Dr. Sheldon Eakins [00:18:32]:
And often there's a story that's behind these things. Why is a student not showing up to school? Why is student getting into a lot of fights, or there's something that's deeper in there. Sometimes we go into the reactionary mode, and we forget to really find out what's really happening. And often, again, students, as that quote says, most children fell in school not because they lacked the skills, but they're having a hard time connecting or feeling connected. They feel isolated. They feel alienated. Maybe their identity is not observed, or maybe they feel like, you know, I had to be someone totally up someone someone else. I don't get to be myself when I come to school.

Dr. Sheldon Eakins [00:19:17]:
I get to be myself in my neighborhood. I can be exactly who I wanna be. All my attributes, everything I'm interested in, all these things Like, I'm I feel very comfortable at home. I feel very comfortable in my neighborhood. But for some reason, when I come to school, I feel like I'm shunned. I'm alienated. Not only and my peers not connecting with me, but my teachers, everything. And so then we start to see challenges with attendance, things like that.

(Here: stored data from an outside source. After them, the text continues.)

(* ===== verification/ScyllaTheorems.v ===== *)
(** * What the durable journal guarantees

    The published rows of the tables of [ScyllaJournal] are one log, whatever
    the writers of [ScyllaSystem] do. *)

From S2P Require Import Prelude WatchJournal WatchCursor ScyllaJournal ScyllaSystem.

(** ** The invariant *)

Definition sameLayout (a b : ClockRow) : Prop := ck_Epoch a = ck_Epoch b ∧ ck_BucketSize a = ck_BucketSize b.
Notation Rows := (gmap EventKey ResourceWatchEvent).
Notation row c m i := (m !! rowKey c (Z.of_nat (S i))).

Record TablesOk (c : ClockRow) (h : list ResourceWatchEvent) (m : Rows) : Prop := {
  to_high : ck_HighWater c = Z.of_nat (length h);
  to_size : (1 ≤ ck_BucketSize c)%Z;
  to_rows k e : m !! k = Some e →
    k = rowKey c (ev_Sequence e) ∧ ev_Epoch e = ck_Epoch c ∧ (ev_FencingToken e ≤ ck_FencingToken c)%Z;
  to_log i e : h !! i = Some e →
    ev_Sequence e = Z.of_nat (S i) ∧ ev_Epoch e = ck_Epoch c ∧ (ev_FencingToken e ≤ ck_FencingToken c)%Z;
  to_tokens i j e e' : h !! i = Some e → h !! j = Some e' → i ≤ j → (ev_FencingToken e ≤ ev_FencingToken e')%Z;
  to_match i e e' : h !! i = Some e → row c m i = Some e' → e' = e;
}.
Notation dedup := ev_DeduplicationKey.
Definition inLog (h : list ResourceWatchEvent) (e : ResourceWatchEvent) : Prop :=
  ∃ e', e' ∈ h ∧ namespaceWatchEventsEqual e' e = true.
(** A row that is at a published position of the layout. *)
Definition visibleAt (c : ClockRow) (h : list ResourceWatchEvent) (clock : ClockRow) (e : ResourceWatchEvent) : Prop :=
  sameLayout clock c ∧ (1 ≤ ev_Sequence e ≤ Z.of_nat (length h))%Z.
Definition appendOk (c : ClockRow) (h : list ResourceWatchEvent) (key : string) (a : AppendCall) : Prop :=
  dedup (ca_event a) = key ∧
  match ca_pc a with
  | AtPublish _ cand _ => dedup cand = key
  | AtResolve clock cand => dedup cand = key ∧ sameLayout clock c ∧ (1 ≤ ev_Sequence cand)%Z
  | AtResolveRow clock cand => dedup cand = key ∧ visibleAt c h clock cand
  | AtOldest cand | AtReturn (Ok cand) => dedup cand = key ∧ inLog h cand
  | _ => True
  end.
Definition remaining (b : BatchCall) (chunk : list ResourceWatchEvent) : list string :=
  dedup <$> drop (length chunk) (ba_events b).
Definition batchOk (c : ClockRow) (h : list ResourceWatchEvent) (keys : list string) (b : BatchCall) : Prop :=
  Forall (inLog h) (ba_appended b) ∧
  let got := dedup <$> ba_appended b in
  match ba_pc b with
  | BLoad => keys = got ++ (dedup <$> ba_events b)
  | BInsert clock chunk => keys = got ++ (dedup <$> chunk) ++ remaining b chunk
  | BPublish clock chunk cands => keys = got ++ (dedup <$> chunk) ++ remaining b chunk ∧ dedup <$> cands = dedup <$> chunk
  | BResolve clock chunk cands =>
      keys = got ++ (dedup <$> chunk) ++ remaining b chunk ∧ dedup <$> cands = dedup <$> chunk ∧ sameLayout clock c ∧
      (0 ≤ ck_HighWater clock)%Z ∧ ∃ t, positioned clock t cands
  | BResolveRows clock chunk cands todo =>
      keys = got ++ (dedup <$> chunk) ++ remaining b chunk ∧ dedup <$> cands = dedup <$> chunk ∧
      Forall (visibleAt c h clock) todo ∧ ∃ l, cands = l ++ todo ∧ Forall (inLog h) l
  | BOldest _ chunk cands =>
      keys = got ++ (dedup <$> chunk) ++ remaining b chunk ∧ dedup <$> cands = dedup <$> chunk ∧ Forall (inLog h) cands
  | BSingles chunk rest call =>
      ∃ key, keys = got ++ key :: (dedup <$> rest) ++ remaining b chunk ∧ appendOk c h key call
  | BReturn (Ok l) => dedup <$> l = keys ∧ Forall (inLog h) l
  | BReturn (Err _) => True
  end.
Definition callOk (c : ClockRow) (h : list ResourceWatchEvent) (keys : list string) (a : Call) : Prop :=
  match a with
  | Idle => True
  | Appending a => ∃ key, keys = [key] ∧ appendOk c h key a
  | Batching b => batchOk c h keys b
  end.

Dr. Sheldon Eakins [00:19:42]:
Here's the thing. What you may not know about me is I have a fear, a very strong fear of bees. I'm terrified of these. If I see 1 playing around, you know, you swadd them. It's not me. I'm running. I have a, I don't I don't know if it's a phobia, and if there's a be a phobia or whatever it is, but I I'm terrified of bees. And here's why.

Dr. Sheldon Eakins [00:20:05]:
When I was a little kid, 1 summer, I was staying with my grandmother in in Alabama, and, was outside playing with my toys. My grandmother was cutting the grass, and when she was cutting the grass, she went over a a bee's I guess, a bee's nest. Maybe it was yellow jackets or something, but they have their nest in the ground. I'm afraid of bees in general, but I think this was particularly, a hornet's nest or yellow jack. I'm pro probably yellow jacks now. I'm thinking about it. K. I was a little kid.

Dr. Sheldon Eakins [00:20:39]:
She says, Sheldon, run into the house. I just went over this nest. You need to run-in the house, and I was playing on my toys. I love my toys. I didn't want my toys to stay outside. And so what I did was rather than running straight into the house, leaving, dropping everything, running straight into the house, I went back to go get my toys. I was attached to to those toys. Guess what happened? I got stung by the whole net.

Dr. Sheldon Eakins [00:21:10]:
Like I got stung up. I had to go to the hospital and everything. Right? I got tow up by these bees L jackets. I was willing to get stung just to save my toys. That's how attached I was. Now what does that have to do with anything? Because I'm not saying you want your your students so attached to your school or to you that they're willing to get stung. No. That's not what I'm saying.

Dr. Sheldon Eakins [00:21:37]:
What I'm saying is that bond, that relationship that you have between students and yourself relationships in so important.